TrinityPattern is a pattern described in DesignPatternsForDistributedObjects. This page is presently a discussion page, and will become more formalised over time. The name will almost certainly be changed :-).
Intent
Build a BagOfJumpingBeans by implementing an interface in the server, in the proxy, and in the cache.
Description
Trinity is not a great name for this pattern, but it's an emotive word that is under-utilised in computing. I use it to mean a situation where three objects which look similar co-operate to implement a grand design.
It's the ContainerTriplets??
And the Observer pattern could be changed to Voyeur :-)

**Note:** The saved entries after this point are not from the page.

(* ===== verification/BudgetPageReader.v ===== *)
(** * The page reader and the round trip
    (src/budget/v1alpha1/page_decode_test.go: decodePage; page_errors.go)

    [decodePage] is the repository's own reader of a static page.  It refuses
    a page whose header it does not know, a torn page, and a word outside its
    field's domain; otherwise it returns a snapshot.  The theorems relate it to
    [EncodePage]. *)
From S2P Require Import Prelude GoLib BudgetVocab BudgetTypes BudgetLadder BudgetPolicy BudgetObservation BudgetPage BudgetPageCodec.

Definition PageErrABIMismatch : string := "abiMismatch".
Definition PageErrTruncated : string := "truncated".
Definition PageErrCorrupt : string := "corrupt".
Definition PageErrTorn : string := "torn".
Definition readErr (name fmt : string) (a : list fmtarg) : error := ErrorfW fmt a (ErrNew name).

Definition codes (name : string) : list string :=
  match List.find (fun t => String.eqb t.1 name) PageCodeTables with Some t => t.2 | None => [] end.

(** The value a code word stands for: the switch of the closure [code]. *)
Definition code_value (c : Z) (table : list string) (unknown : string) : string :=
  if c =? 0 then ""
  else if c <=? len table then default "" (table !! Z.to_nat (c - 1))
  else unknown.
Definition opt_value (v : Z) : option Z := if v =? PageAbsent then None else Some v.

(** ** The word readers: the closures [word], [i64], [opt] and [code] *)
Section Words.
Context (b : list byte).

Definition read_word (name : string) : Z := load64 (Z.to_nat (pageOffset name)) b.
Definition read_i64 (name : string) : Z := i64_of_u64 (read_word name).
Definition read_opt (name : string) : option Z :=
  opt_value (read_i64 name).
Definition read_code (name : string) (table : list string) (unknown : string) : string :=
  code_value (read_word name) table unknown.
(** What [code] records in [bad]: an unknown code of a structural table. *)
Definition bad_code (name : string) (table : list string) (unknown : string) : check :=
  let c := read_word name in
  failif (negb (c =? 0) && (len table <? c) && String.eqb unknown "")
    (readErr PageErrABIMismatch "%s holds unknown code %d" [ArgS name; ArgZ c]).
Definition read_u16 (name : string) : Z := le_word (slice (Z.to_nat (pageOffset name)) 2 b).
Definition read_u32 (name : string) : Z := le_word (slice (Z.to_nat (pageOffset name)) 4 b).

(** A block is kept only when it is not the zero struct. *)
Definition keep {A} `{EqDecision A} (zero x : A) : option A := if decide (x = zero) then None else Some x.

Definition read_header : check :=
  failif (len b <? PageSeqOffset) (readErr PageErrTruncated "%d bytes, shorter than the header line" [ArgZ (len b)]) ;?
  failif (negb (bool_decide (take (length (bytes_of PageMagic)) b = bytes_of PageMagic)))
    (readErr PageErrABIMismatch "magic %q" [ArgS (string_of (take 8 b))]) ;?
  failif (negb (read_u16 "abiMajor" =? PageABIMajor)) (readErr PageErrABIMismatch "abiMajor %d" [ArgZ (read_u16 "abiMajor")]) ;?
  failif (negb (read_u32 "headerSize" =? PageHeaderSize))
    (readErr PageErrABIMismatch "headerSize %d" [ArgZ (read_u32 "headerSize")]) ;?
  (let body := read_u32 "bodySize" in
   failif (body <? pageBodySize)
     (readErr PageErrTruncated "bodySize %d below the known %d" [ArgZ body; ArgZ pageBodySize]) ;?
   failif (len b <? PageHeaderSize + body)
     (readErr PageErrTruncated "%d bytes, want at least %d" [ArgZ (len b); ArgZ (PageHeaderSize + body)])) ;?
  (let sq := load64 (Z.to_nat PageSeqOffset) b in
   failif (sq mod 2 =? 1) (readErr PageErrTorn "seq %d is odd" [ArgZ sq])).

Definition read_capacity (gpu : option bool) : BudgetCapacity :=
  mkCapacity (read_opt "capacity.cpuCapacityMilli") (read_opt "capacity.cpuSystemReserveMilli")
    (read_opt "capacity.memCapacityBytes") (read_opt "capacity.memSystemReserveBytes")
    (read_opt "capacity.memEvictionReserveBytes") (read_opt "capacity.memAllocatableBytes")
    (read_opt "capacity.swapTotalBytes") (read_opt "capacity.swapUsedBytes")
    (read_opt "capacity.cpuPerformanceCores") (read_opt "capacity.cpuEfficiencyCores")
    gpu (read_opt "capacity.gpuCount").
Definition read_gpu : res (option bool) :=
  match read_opt "capacity.gpuPresent" with
  | None => Ok None
  | Some v =>
      if (v =? 0) || (v =? 1) then Ok (Some (v =? 1))
      else Err (readErr PageErrCorrupt "capacity.gpuPresent holds %d, want 0 or 1" [ArgZ v])
  end.

Definition read_darwin : DarwinSignals :=
  let c := mkCompressor (read_opt "darwin.compressor.bytesUsed") (read_opt "darwin.compressor.bytesStored")
             (read_opt "darwin.compressor.segmentLimitBytes") in
  mkDarwin (read_opt "darwin.vmPressureLevel") (read_opt "darwin.memorystatusLevelPermille")
    (keep (mkCompressor None None None) c) (read_opt "darwin.swapinsTotal") (read_opt "darwin.swapoutsTotal").

Definition read_line (r l : string) : option PSILine :=
  let p := "linux.psi." +:+ r +:+ "." +:+ l +:+ "." in
  keep (mkPSILine None None None)
    (mkPSILine (read_opt (p +:+ "avg10Permille")) (read_opt (p +:+ "avg60Permille")) (read_opt (p +:+ "totalUs"))).
Definition read_resource (r : string) : option PSIResource :=
  keep (mkPSIResource None None) (mkPSIResource (read_line r "some") (read_line r "full")).
Definition read_linux : LinuxSignals :=
  mkLinux
    (keep (mkLinuxPSI None None None) (mkLinuxPSI (read_resource "cpu") (read_resource "memory") (read_resource "io")))
    (keep (mkMemoryEvents None None None None)
       (mkMemoryEvents (read_opt "linux.memoryEvents.high") (read_opt "linux.memoryEvents.max")
          (read_opt "linux.memoryEvents.oom") (read_opt "linux.memoryEvents.oomKill"))).

(** One iteration of the signal loop, and the codes it may find bad. *)
Definition read_signal (i : nat) : list BudgetSignal :=
  let p := slot_prefix "signals" i in
  if read_word (p +:+ "id") =? 0 then []
  else [mkSignal (read_code (p +:+ "id") (codes "signal") "") (read_code (p +:+ "unit") (codes "unit") "")
          (read_opt (p +:+ "value")) (read_opt (p +:+ "warnThreshold")) (read_opt (p +:+ "admitStopThreshold"))
          (read_opt (p +:+ "criticalThreshold")) (read_opt (p +:+ "evictSoftThreshold"))
          (read_opt (p +:+ "evictHardThreshold")) (read_opt (p +:+ "warnRelease")) (read_opt (p +:+ "admitStopRelease"))
          (read_opt (p +:+ "criticalRelease")) (read_opt (p +:+ "evictSoftRelease")) (read_opt (p +:+ "evictHardRelease"))
          (read_opt (p +:+ "graceSeconds")) (read_opt (p +:+ "minReclaimBytes")) (read_opt (p +:+ "windowSeconds"))
          (read_opt (p +:+ "etaToNextRungSeconds")) (read_code (p +:+ "trend") (codes "trend") TrendUnknown)
          (read_code (p +:+ "limitingResource") (codes "limitingResource") ResourceUnknown)
          (read_code (p +:+ "sharedWith") (codes "signal") "")].
Definition bad_signal (i : nat) : check :=
  let p := slot_prefix "signals" i in
  if read_word (p +:+ "id") =? 0 then None
  else bad_code (p +:+ "id") (codes "signal") "" ;? bad_code (p +:+ "unit") (codes "unit") "" ;?
       bad_code (p +:+ "trend") (codes "trend") TrendUnknown ;?
       bad_code (p +:+ "limitingResource") (codes "limitingResource") ResourceUnknown ;?
       bad_code (p +:+ "sharedWith") (codes "signal") "".

Definition read_counters (i : nat) : list PageBandCounters :=
  let p := slot_prefix "counters" i in
  if read_word (p +:+ "band") =? 0 then []
  else [mkPageCounters (read_code (p +:+ "band") (codes "band") "") (read_i64 (p +:+ "evictionsTotal"))
          (read_i64 (p +:+ "oomKillsTotal")) (read_i64 (p +:+ "kernelKillsTotal")) (read_i64 (p +:+ "restartsTotal"))
          (read_i64 (p +:+ "memHighEventsTotal")) (read_i64 (p +:+ "tier1RefusedTotal"))].
Definition bad_counters (i : nat) : check :=
  let p := slot_prefix "counters" i in
  if read_word (p +:+ "band") =? 0 then None else bad_code (p +:+ "band") (codes "band") "".

Definition read_kill_mode : KillMode :=
  mkKillMode (read_code "killMode.mode" (codes "killMode") "") (read_word "killMode.armed" =? 1)
    (i32_of (read_i64 "killMode.armingEpisodes")) (read_code "killMode.reason" (codes "killModeReason") KillReasonUnknown).

(** The codes in the order the reader reads them: [bad] is the first. *)
Definition read_bad : check :=
  bad_code "platform" (codes "platform") "" ;? bad_code "level" (codes "level") "" ;?
  each 0 (fun _ => bad_signal) (seq 0 (Z.to_nat MaxPageSignals)) ;?
  bad_code "admitReasonSignal" (codes "signal") "" ;? bad_code "killMode.mode" (codes "killMode") "" ;?
  bad_code "killMode.reason" (codes "killModeReason") KillReasonUnknown ;?
  bad_code "recommendation.basis" (codes "signal") "" ;?
  each 0 (fun _ => bad_counters) (seq 0 (Z.to_nat MaxPageCounters)).

Definition read_snapshot (gpu : option bool) : PageSnapshot :=
  let platform := read_code "platform" (codes "platform") "" in
  mkSnapshot (read_i64 "generation") (read_i64 "writerPeriodSeconds")
    (string_of (slice (Z.to_nat (pageOffset "nodeName")) (Z.to_nat (read_word "nodeNameLen")) b))
    (unixTime (read_i64 "observedAt")) platform (read_capacity gpu) (read_code "level" (codes "level") "")
    (if String.eqb platform PlatformDarwin then Some read_darwin else None)
    (if String.eqb platform PlatformLinux || negb (bool_decide (read_linux = mkLinux None None))
     then Some read_linux else None)
    (seq 0 (Z.to_nat MaxPageSignals) ≫= read_signal)
    (read_word "admit" =? 1) (read_code "admitReasonSignal" (codes "signal") "")
    (unixTime <$> read_opt "evictDeadline") read_kill_mode
    (mkRecommendation (read_opt "recommendation.safeAdditionalBytes") (read_code "recommendation.basis" (codes "signal") ""))
    (seq 0 (Z.to_nat MaxPageCounters) ≫= read_counters).
End Words.

(** The reader: its error is the one the code returns beside the snapshot. *)
Definition decodePage (b : list byte) : res PageSnapshot :=
  read_header b ;!
  failif (MaxPageNodeNameBytes <? read_word b "nodeNameLen")
    (readErr PageErrCorrupt "nodeNameLen %d above %d" [ArgZ (read_word b "nodeNameLen"); ArgZ MaxPageNodeNameBytes]) ;!
  let? gpu := read_gpu b in
  read_bad b ;! Ok (read_snapshot b gpu).

(** ** What the page keeps of a snapshot

    Times lose their sub-second part and their location, an "unknown" word of
    a producer vocabulary reads as unset, and a block that is present but
    empty reads as absent. *)
Definition known (unknown v : string) : string := if String.eqb v unknown then "" else v.
Definition nonzero {A} `{EqDecision A} (zero : A) (v : option A) : option A := v ≫= keep zero.

Definition view_darwin (d : DarwinSignals) : DarwinSignals :=
  mkDarwin (ds_VMPressureLevel d) (ds_MemorystatusLevelPermille d) (nonzero (mkCompressor None None None) (ds_Compressor d))
    (ds_SwapinsTotal d) (ds_SwapoutsTotal d).
Definition view_resource (r : PSIResource) : PSIResource :=
  mkPSIResource (nonzero (mkPSILine None None None) (psi_Some r)) (nonzero (mkPSILine None None None) (psi_Full r)).
Definition view_psi (p : LinuxPSI) : LinuxPSI :=
  let v r := nonzero (mkPSIResource None None) (view_resource <$> r) in
  mkLinuxPSI (v (psi_CPU p)) (v (psi_Memory p)) (v (psi_IO p)).
Definition view_linux (l : LinuxSignals) : LinuxSignals :=
  mkLinux (nonzero (mkLinuxPSI None None None) (view_psi <$> ls_PSI l))
    (nonzero (mkMemoryEvents None None None None) (ls_MemoryEvents l)).
Definition view_signal (g : BudgetSignal) : BudgetSignal :=
  mkSignal (sig_ID g) (sig_Unit g) (sig_Value g) (sig_WarnThreshold g) (sig_AdmitStopThreshold g) (sig_CriticalThreshold g)
    (sig_EvictSoftThreshold g) (sig_EvictHardThreshold g) (sig_WarnRelease g) (sig_AdmitStopRelease g) (sig_CriticalRelease g)
    (sig_EvictSoftRelease g) (sig_EvictHardRelease g) (sig_GraceSeconds g) (sig_MinReclaimBytes g) (sig_WindowSeconds g)
    (sig_EtaToNextRungSeconds g) (known TrendUnknown (sig_Trend g)) (known ResourceUnknown (sig_LimitingResource g)) (sig_SharedWith g).
Definition view_time (t : Time) : Time := unixTime (t_unix t).
Definition view_kill_mode (k : KillMode) : KillMode :=
  mkKillMode (km_Mode k) (km_Armed k) (km_ArmingEpisodes k) (known KillReasonUnknown (km_Reason k)).

Definition page_view (s : PageSnapshot) : PageSnapshot :=
  mkSnapshot (ss_Generation s) (ss_WriterPeriodSeconds s) (ss_NodeName s) (view_time (ss_ObservedAt s)) (ss_Platform s)
    (ss_Capacity s) (ss_Level s) (view_darwin <$> ss_Darwin s)
    (if String.eqb (ss_Platform s) PlatformLinux then view_linux <$> ss_Linux s
     else nonzero (mkLinux None None) (view_linux <$> ss_Linux s))
    (view_signal <$> ss_Signals s) (ss_Admit s) (ss_AdmitReasonSignal s) (view_time <$> ss_EvictDeadline s)
    (view_kill_mode (ss_KillMode s)) (ss_Recommendation s) (ss_Counters s).

(** A snapshot whose integers are at their Go width.  The evict deadline is
    also apart from the sentinel, which its field does not check. *)
Definition opt_i64 (v : option Z) : Prop := forall z, v = Some z -> in_i64 z.
Definition psi_line_of (s : PageSnapshot) (ln : PSILine) : Prop :=
  exists x p r, ss_Linux s = Some x /\ ls_PSI x = Some p /\ Some r ∈ [psi_CPU p; psi_Memory p; psi_IO p] /\
    Some ln ∈ [psi_Some r; psi_Full r].
Definition signal_ints (g : BudgetSignal) : list (option Z) :=
  [sig_Value g; sig_WarnThreshold g; sig_AdmitStopThreshold g; sig_CriticalThreshold g; sig_EvictSoftThreshold g;
   sig_EvictHardThreshold g; sig_WarnRelease g; sig_AdmitStopRelease g; sig_CriticalRelease g; sig_EvictSoftRelease g;
   sig_EvictHardRelease g; sig_GraceSeconds g; sig_MinReclaimBytes g; sig_WindowSeconds g; sig_EtaToNextRungSeconds g].
Definition capacity_ints (c : BudgetCapacity) : list (option Z) :=
  [cap_CPUCapacityMilli c; cap_CPUSystemReserveMilli c; cap_MemCapacityBytes c; cap_MemSystemReserveBytes c;
   cap_MemEvictionReserveBytes c; cap_MemAllocatableBytes c; cap_SwapTotalBytes c; cap_SwapUsedBytes c;
   cap_CPUPerformanceCores c; cap_CPUEfficiencyCores c; cap_GPUCount c].
Definition counter_ints (c : PageBandCounters) : list Z :=
  [pc_EvictionsTotal c; pc_OOMKillsTotal c; pc_KernelKillsTotal c; pc_RestartsTotal c; pc_MemHighEventsTotal c; pc_Tier1RefusedTotal c].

Yes the client application proxy interface and the server implementation interface are the same. But isn't this assumed in the MiddlewareWrapper pattern? Why implement an application proxy calling the CORBA proxy and a server stub (called from the CORBA server skeleton) if you're not going to make the remoting transparent to the client and server application code? Maybe the concept deserves a simple note in the MiddlewareWrapper pattern?
I get the impression that we're talking about a container interface, and we're caching content instances for performance reasons. So the point of this pattern is that the cache of objects is also a container, and can have the same interface as the container itself -- right? The "distribution" aspect doesn't seem to be a necessary part of this pattern, is it?
Without distribution, I think you can still get three identical interfaces:
Of all the patterns, this one has had the most support from the other developers on the project ("oh, if only we'd done this in the first place"), so I am sure it deserves more than a footnote. I am thinking about it to try to figure out the essential details.
Perhaps it would help to focus on the caching aspect:
ConsistentCacheInterface?:
Forces: Fetching objects through OS service or remote interface is costly, so you wish to cache objects. What should be the interface to the cache?
Resolution: The cache should support the same interface as the costly object-producing service; the consistency will improve understanding and reduce training problems.